I came to the hardest part now: all the small, complex contradictions I’d held about life had to go. In a downsizing, you have to really focus on your core strengths, and while I’m capable of all sorts of esoterica in a given day, over time I’m likely to find them a burden more than anything else. So I released them: the surrealist images, the facts others called “trivia” that I called “general knowledge,” the ease in recalling facts such as how to spell “Ouagadougou” and the British pronunciation of “lieutenant.” I let go the idea that social justice and fair economic policies were somehow linked, and the conviction that everything was possible was fired unceremoniously when it reacted strongly to my saying that it had been chosen for downsizing at all. There is no place for changes of heart or second guessing these days — and I let them go too.
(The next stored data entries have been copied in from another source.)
(** * Sistema de gestion veterinaria (sprint8.py): store and workflows

    A shallow embedding of [src/sprint8.py]: the record classes
    [Propietario], [Mascota], [Consulta], the SQLite-backed
    [DatabaseManager] and the console workflows of [SistemaVeterinaria].

    Conventions of the embedding.
    - Python [str] is [string]; one [ascii] is one character (the text is
      taken to be ASCII, which is where SQLite's LIKE folds case).
    - Python [int] is [Z]; an integer bound to a statement is taken to fit
      SQLite's 64-bit INTEGER.
    - [datetime.date] is the record [date]; Python only builds dates that
      satisfy [fecha_valida].
    - The SQLite engine is not part of the repository.  It is modelled by
      the tables of the schema in [create_tables], one primitive per SQL
      statement that the source hands to [cursor.execute], and [commit].
    - A call that may raise returns [py A]; code that threads the
      connection and the console runs in the monad [M]. *)

From Stdlib Require Import ZArith List String Ascii Bool Lia.
From Stdlib Require Import Sorting.Sorted Permutation.
Import ListNotations.
Open Scope string_scope.
Open Scope Z_scope.

(** ** Text helpers (Python [str] methods used by the program) *)

Module PyStr.

(** Characters for which [str.isspace] holds, within ASCII. *)
Definition isspace (c : ascii) : bool :=
  let n := nat_of_ascii c in
  ((9 <=? n) && (n <=? 13) || (28 <=? n) && (n <=? 32))%nat.

Definition isdigit (c : ascii) : bool :=
  let n := nat_of_ascii c in ((48 <=? n) && (n <=? 57))%nat.

Definition digit_val (c : ascii) : Z := Z.of_nat (nat_of_ascii c) - 48.

(** Whitespace for the parser of [int()]: ASCII text goes to the C
    parser, whose blanks are the characters 9 to 13 and the space. *)
Definition isspace_c (c : ascii) : bool :=
  let n := nat_of_ascii c in
  ((9 <=? n) && (n <=? 13) || (n =? 32))%nat.

Fixpoint lstrip_con (esp : ascii -> bool) (s : string) : string :=
  match s with
  | String c s' => if esp c then lstrip_con esp s' else s
  | EmptyString => EmptyString
  end.

(** Drops the trailing run of blanks. *)
Fixpoint rstrip_con (esp : ascii -> bool) (s : string) : string :=
  match s with
  | EmptyString => EmptyString
  | String c s' =>
      match rstrip_con esp s' with
      | EmptyString => if esp c then EmptyString else String c EmptyString
      | r => String c r
      end
  end.

(** [s.strip()]. *)
Definition strip (s : string) : string := rstrip_con isspace (lstrip_con isspace s).

Definition lower_char (c : ascii) : ascii :=
  let n := nat_of_ascii c in
  if ((65 <=? n) && (n <=? 90))%nat then ascii_of_nat (n + 32) else c.

Fixpoint lower (s : string) : string :=
  match s with
  | EmptyString => EmptyString
  | String c s' => String (lower_char c) (lower s')
  end.

(** Truthiness of a string: [if s:]. *)
Definition truthy (s : string) : bool :=
  match s with EmptyString => false | _ => true end.

(** Digits of a decimal literal, with the single underscores that
    [int()] admits between digits.  [acc] is the value read so far;
    [prev] tells whether the previous character was a digit. *)
Fixpoint int_digits (s : string) (acc : Z) (prev : bool) : option Z :=
  match s with
  | EmptyString => if prev then Some acc else None
  | String c s' =>
      if isdigit c then int_digits s' (10 * acc + digit_val c) true
      else if (Ascii.eqb c "_" && prev)%bool then
        match s' with
        | String d _ => if isdigit d then int_digits s' acc false else None
        | EmptyString => None
        end
      else None
  end.

(** [int(s)] in base 10: surrounding whitespace, an optional sign, then
    decimal digits.  [None] stands for [ValueError]. *)
Definition int (s : string) : option Z :=
  match rstrip_con isspace_c (lstrip_con isspace_c s) with
  | String "-" r => option_map Z.opp (int_digits r 0 false)
  | String "+" r => int_digits r 0 false
  | r => int_digits r 0 false
  end.

(** [s.split(c)] for a one-character separator. *)
Fixpoint split (sep : ascii) (s : string) : list string :=
  match s with
  | EmptyString => [EmptyString]
  | String c s' =>
      if Ascii.eqb c sep then EmptyString :: split sep s'
      else match split sep s' with
           | w :: ws => String c w :: ws
           | [] => [String c EmptyString]
           end
  end.

End PyStr.

(** ** Calendar dates ([datetime.date]) *)

Record date : Type := mkdate { year : Z; month : Z; day : Z }.

Definition es_bisiesto (y : Z) : bool :=
  ((y mod 4 =? 0) && negb (y mod 100 =? 0)) || (y mod 400 =? 0).

Definition dias_del_mes (y m : Z) : Z :=
  if (m =? 2) then (if es_bisiesto y then 29 else 28)
  else if (m =? 4) || (m =? 6) || (m =? 9) || (m =? 11) then 30
  else 31.

(** What the constructor [date(y, m, d)] accepts. *)
Definition fecha_validab (d : date) : bool :=
  (1 <=? year d) && (year d <=? 9999) &&
  (1 <=? month d) && (month d <=? 12) &&
  (1 <=? day d) && (day d <=? dias_del_mes (year d) (month d)).

Definition fecha_valida (d : date) : Prop := fecha_validab d = true.

(** Chronological order, as [date.__lt__] and friends. *)
Definition date_compare (a b : date) : comparison :=
  match year a ?= year b with
  | Eq => match month a ?= month b with
          | Eq => day a ?= day b
          | c => c
          end
  | c => c
  end.

Definition date_geb (a b : date) : bool :=
  match date_compare a b with Lt => false | _ => true end.

Module DateFmt.

Definition digito (n : Z) : ascii := ascii_of_nat (48 + Z.to_nat (n mod 10)).

Definition dos_digitos (n : Z) (k : string) : string :=
  String (digito (n / 10)) (String (digito n) k).

Definition cuatro_digitos (n : Z) (k : string) : string :=
  String (digito (n / 1000)) (String (digito (n / 100)) (dos_digitos n k)).

(** [d.strftime("%Y-%m-%d")]: year, month and day zero-padded to four,
    two and two digits, as the Python documentation gives the directives
    ([%Y]: 0001, 0002, ..., 9999).  A C library that leaves years below
    1000 unpadded is outside this model. *)
Definition strftime_Ymd (d : date) : string :=
  cuatro_digitos (year d) (String "-" (dos_digitos (month d)
    (String "-" (dos_digitos (day d) EmptyString)))).

(** [d.strftime("%d-%m-%Y")]. *)
Definition strftime_dmY (d : date) : string :=
  dos_digitos (day d) (String "-" (dos_digitos (month d)
    (String "-" (cuatro_digitos (year d) EmptyString)))).

(** The field [%Y] of [strptime]: exactly four digits. *)
Definition campo_Y (s : string) : option Z :=
  match s with
  | String a (String b (String c (String d EmptyString))) =>
      if PyStr.isdigit a && PyStr.isdigit b && PyStr.isdigit c && PyStr.isdigit d
      then Some (1000 * PyStr.digit_val a + 100 * PyStr.digit_val b
                 + 10 * PyStr.digit_val c + PyStr.digit_val d)
      else None
  | _ => None
  end.

(** The field [%m]: [1[0-2] | 0[1-9] | [1-9]]. *)
Definition campo_m (s : string) : option Z :=
  match s with
  | String a EmptyString =>
      if PyStr.isdigit a && negb (Ascii.eqb a "0") then Some (PyStr.digit_val a) else None
  | String a (String b EmptyString) =>
      if PyStr.isdigit a && PyStr.isdigit b then
        let v := 10 * PyStr.digit_val a + PyStr.digit_val b in
        if (1 <=? v) && (v <=? 12) then Some v else None
      else None
  | _ => None
  end.

(** The field [%d]: [3[01] | [12]\d | 0[1-9] | [1-9] | " "[1-9]]. *)
Definition campo_d (s : string) : option Z :=
  match s with
  | String a EmptyString =>
      if PyStr.isdigit a && negb (Ascii.eqb a "0") then Some (PyStr.digit_val a) else None
  | String a (String b EmptyString) =>
      if Ascii.eqb a " " then
        (if PyStr.isdigit b && negb (Ascii.eqb b "0") then Some (PyStr.digit_val b) else None)
      else if PyStr.isdigit a && PyStr.isdigit b then
        let v := 10 * PyStr.digit_val a + PyStr.digit_val b in
        if (1 <=? v) && (v <=? 31) then Some v else None
      else None
  | _ => None
  end.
Chosen to remain were faith in the eventual triumph of true love, buckling down, and focusing on the big picture. The belief in God stayed because it was so ingrained in the charter that I couldn’t conceive of moving forward without it, but I decided it would be reassigned in the near future, perhaps given a strictly honorary post in an outlying locality.
After the announcements, all the thoughts sat there for a minute longer than was necessary (buckling down found this annoying) before shuffling off through the far door toward the exit.
That afternoon, I sat on the porch with a glass of lemonade. I had no desire to weep, but I had a heaviness in me that I knew would pass but there was no sense of when that might be. Still, I could not imagine a better time to be alive than now, in the immediate present, a fat man short of breath, staring at the autumn sky, while the thoughts I’d just dismissed picketed on the crumbling sidewalk in front of the rundown building.
Tomorrow, I told myself; I’ll have to do something about this tomorrow if they’re still out there.